Щелчок. Четыре бесформенных кучи. Штаны спущены до колен, в паху – чёрные дыры.

– Поняли теперь, что у него во рту? – тихо сказал майор.

Щелчок. Из живота тянется верёвка, уходит за границу кадра.

– Животы вспарывали живым. И кишки вытаскивали. Кишки – длинная штука. Надолго хватает, – тихо сказал майор.

В мёртвой тишине гудел вентилятор проектора. Замполит выключил. Скомандовал:

– Садись.

Взводный булькнул, рванул из палатки – блевать. Остальные, хоть и бледные, не решились.

– Я вам ничего больше говорить не буду. Надоело. Мне весной на пенсию, буду в деревне пескарей ловить. Какое мне дело, сколько вас ещё в цинкачах отправят? И в каком виде? Гроб имеет заданные габариты и массу. Если у кого кишки не влезут – оторвём и собакам выкинем.

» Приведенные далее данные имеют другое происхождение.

(** The ids of the delivered entries that exceed the stored id, in delivery
    order; an entry whose id cannot be read has none. *)
Definition above (p : post) : list Z :=
  match post_id p with
  | Ok i => if (i >? stored)%Z then [i] else []
  | _ => []
  end.

Definition ids_above (posts : list post) : list Z := flat_map above posts.

End Run.

(** The ids of the posts a log shows as written. *)
Definition written (log : list event) : list Z :=
  flat_map (fun e => match e with PutPost _ i => [i] | _ => [] end) log.

Definition is_put (e : event) : bool :=
  match e with
  | PutPost _ _ => true
  | _ => false
  end.

(** The id that last_update.json holds after the calls of [log]. *)
Fixpoint stored_after (stored : Z) (log : list event) : Z :=
  match log with
  | [] => stored
  | PutLastUpdate i :: rest => stored_after i rest
  | _ :: rest => stored_after stored rest
  end.

(** One run: how the store behaves in it and what the feeds deliver. *)
Record delivery : Type :=
  { faults : list event -> option exn; posts : list post }.

Definition run (py_int : string -> result Z) (stored : Z) (d : delivery)
  : result unit * list event :=
  main py_int (faults d) stored (posts d) [].


End Update.

(* ================================================================== *)
(** ** parse-untappd-rss-feed-data.py *)

Module Parse.

(** [split(strng, sep, n)]: split by the n-th occurrence of [sep]. *)
Definition split (strng sep : string) (n : nat) : string * string :=
  let parts := PyStr.split strng sep in
  (PyStr.join sep (firstn n parts), PyStr.join sep (skipn n parts)).

Definition beer_ex_list : list string :=
  ["victory at sea"; "murder at schrute farm...death by fire"].

(** The lines of [parse_post] that read the title: the pair of the beer name
    and the location appended to the row.  [s] is a 2-tuple, so the test
    [len(s) > 1] always holds and the location is [s[1]]. *)
Definition parse_title (title : string) : result (string * string) :=
  (let loc_idx :=
     if existsb (fun sbstr => PyStr.contains sbstr (PyStr.lower title))
          beer_ex_list
     then 2%nat else 1%nat in
   let s := split title " at " loc_idx in
   let y := PyStr.split (fst s) " is drinking " in
   y1 <- index y 1 ;;
   beer <- index (PyStr.splitn y1 " " 1) 1 ;;
   Ok (beer, snd s))%res.

(** The fields of a stored post that [parse_post] reads. *)
Record payload : Type :=
  { link : string; title : string; summary : string; published : string }.

(** The row [parse_post] builds, column by column. *)
Record row : Type :=
  { guid : Z;
    username : string;
    brewery : string;
    beer : string;
    venue : string;
    comment : string;
    rating : option QArith_base.Q;     (* [None] is the empty cell *)
    date : string;
    url : string }.

(** [l[-3]] *)
Definition third_from_end (l : list string) : result string :=
  index (List.rev l) 2.

Section Builtins.

(** Python's [int] and [float] applied to a string. *)
Variable py_int : string -> result Z.
Variable py_float : string -> result QArith_base.Q.

(** Python's [csv] module: the rows [csv.reader] yields for the text of a
    file, and the text [csv.writer] writes for a parsed row and for a row
    of strings, line terminator included. *)
Variable csv_reader : string -> list (list string).
Variable csv_row : row -> string.
Variable csv_line : list string -> string.

(** [float(...)] under [except ValueError: rating = ''] *)
Definition parse_rating (text : string) : result (option QArith_base.Q) :=
  match py_float text with
  | Ok q => Ok (Some q)
  | Raise ValueError => Ok None
  | Raise e => Raise e
  | Unfinished => Unfinished
  end.

(** [parse_post] after the post was fetched and decoded. *)
Definition parse_row (post_id : string) (post : payload) : result row :=
  (g <- py_int (PyStr.last_piece (PyStr.split post_id "-")) ;;
   u <- third_from_end (PyStr.split (link post) "/") ;;
   b <- index (PyStr.split post_id "/") 0 ;;
   bv <- parse_title (title post) ;;
   cr <- match PyStr.rsplit1 (summary post) "(" with
         | [c; r] =>
             first <- index (PyStr.split r "/5 Stars") 0 ;;
             x <- parse_rating first ;;
             Ok (c, x)
         | [c] => Ok (c, None)
         | _ => Ok ("", None)
         end ;;
   Ok {| guid := g; username := u; brewery := b; beer := fst bv;
         venue := snd bv; comment := fst cr; rating := snd cr;
         date := published post; url := link post |})%res.

(** The calls that reach the object store, logged when they complete. *)
Inductive event : Type :=
| GetLastParsed
| ListObjects (prefix start_after : string)
| GetObject (key : string)
| DownloadAggregate
| DownloadVenueList
| UploadAggregate (text : string)
| UploadVenueList (text : string)
| PutLastParsed (ids : Dict.t string).

(** The object store, as the run sees it: every answer may depend on the
    calls completed so far, and every call may fail. *)
Record world : Type :=
  { fault : list event -> option exn;
    last_parsed_json : list event -> Dict.t string;
    contents : list event -> string -> string -> list string;
    object_body : list event -> string -> payload;
    aggregate_csv : list event -> string;    (* the text of the file *)
    venue_list_csv : list event -> string }.

(** The variables of [main] and the log of completed calls. *)
Record state : Type :=
  { last_parsed_ids : Dict.t string;
    rows : list row;
    log : list event }.

Definition set_ids (f : Dict.t string -> Dict.t string) (s : state) : state :=
  {| last_parsed_ids := f (last_parsed_ids s); rows := rows s; log := log s |}.

Definition add_row (r : row) (s : state) : state :=
  {| last_parsed_ids := last_parsed_ids s; rows := (rows s ++ [r])%list;
     log := log s |}.

Variable w : world.

(** A call to the store: it fails with the exception the store raises, or
    completes, is logged, and yields the store's answer. *)
Definition call {A : Type} (ev : event) (answer : list event -> A)
  : M state A :=
  fun s =>
    match fault w (log s) with
    | Some e => (Raise e, s)
    | None =>
        (Ok (answer (log s)),
         {| last_parsed_ids := last_parsed_ids s; rows := rows s;
            log := (log s ++ [ev])%list |})
    end.

Local Open Scope prog_scope.

Definition get_last_parsed_ids (breweries : list string) : M state unit :=
  ids <- call GetLastParsed (last_parsed_json w) ;;
  modify (set_ids (fun _ =>
    fold_left (fun ids brewery =>
                 if Dict.mem ids brewery then ids else Dict.set ids brewery "")
              breweries ids)).

Definition set_last_parsed_ids : M state unit :=
  ids <- gets last_parsed_ids ;;
  call (PutLastParsed ids) (fun _ => tt).

Definition get_next_post_ids (brewery start : string) : M state (list string) :=
  let start :=
    if String.eqb start "" then ""
    else (brewery ++ "/" ++ brewery ++ "-" ++ start)%string in
  let prefix := (brewery ++ "/" ++ brewery ++ "-")%string in
  call (ListObjects prefix start) (fun l => contents w l prefix start).

Definition parse_post (post_id : string) : M state row :=
  post <- call (GetObject post_id) (fun l => object_body w l post_id) ;;
  lift (parse_row post_id post).

(** [for obj in next_post_ids] *)
Fixpoint parse_page (brewery : string) (next_post_ids : list string)
  : M state unit :=
  match next_post_ids with
  | [] => ret tt
  | key :: rest =>
      r <- parse_post key ;;
      modify (add_row r) ;;;
      modify (set_ids (fun ids =>
        Dict.set ids brewery (PyStr.last_piece (PyStr.split key "-")))) ;;;
      parse_page brewery rest
  end.

(** [while True] for one brewery, unrolled at most [fuel] times. *)
Fixpoint pages (fuel : nat) (brewery : string) : M state unit :=
  match fuel with
  | O => lift Unfinished
  | S fuel' =>
      ids <- gets last_parsed_ids ;;
      start <- lift (Dict.lookup ids brewery) ;;
      next_post_ids <- get_next_post_ids brewery start ;;
      match next_post_ids with
      | [] => ret tt
      | _ => parse_page brewery next_post_ids ;;; pages fuel' brewery
      end
  end.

Если кто-то бражку на минном поле ставит, чтобы офицеры не нашли, а потом у него пары ног не хватит – добавим камней для веса. Если от троих останется всего пятьдесят кило – равномерно разделим на три гроба, чтобы никому не обидно было. Задрали вы меня, идиоты малолетние. Делайте вы, что хотите, – тихо сказал майор.

И уехал.

Неделю мы ходили, как пришибленные. Не пили бражку, и на карты смотреть не хотелось.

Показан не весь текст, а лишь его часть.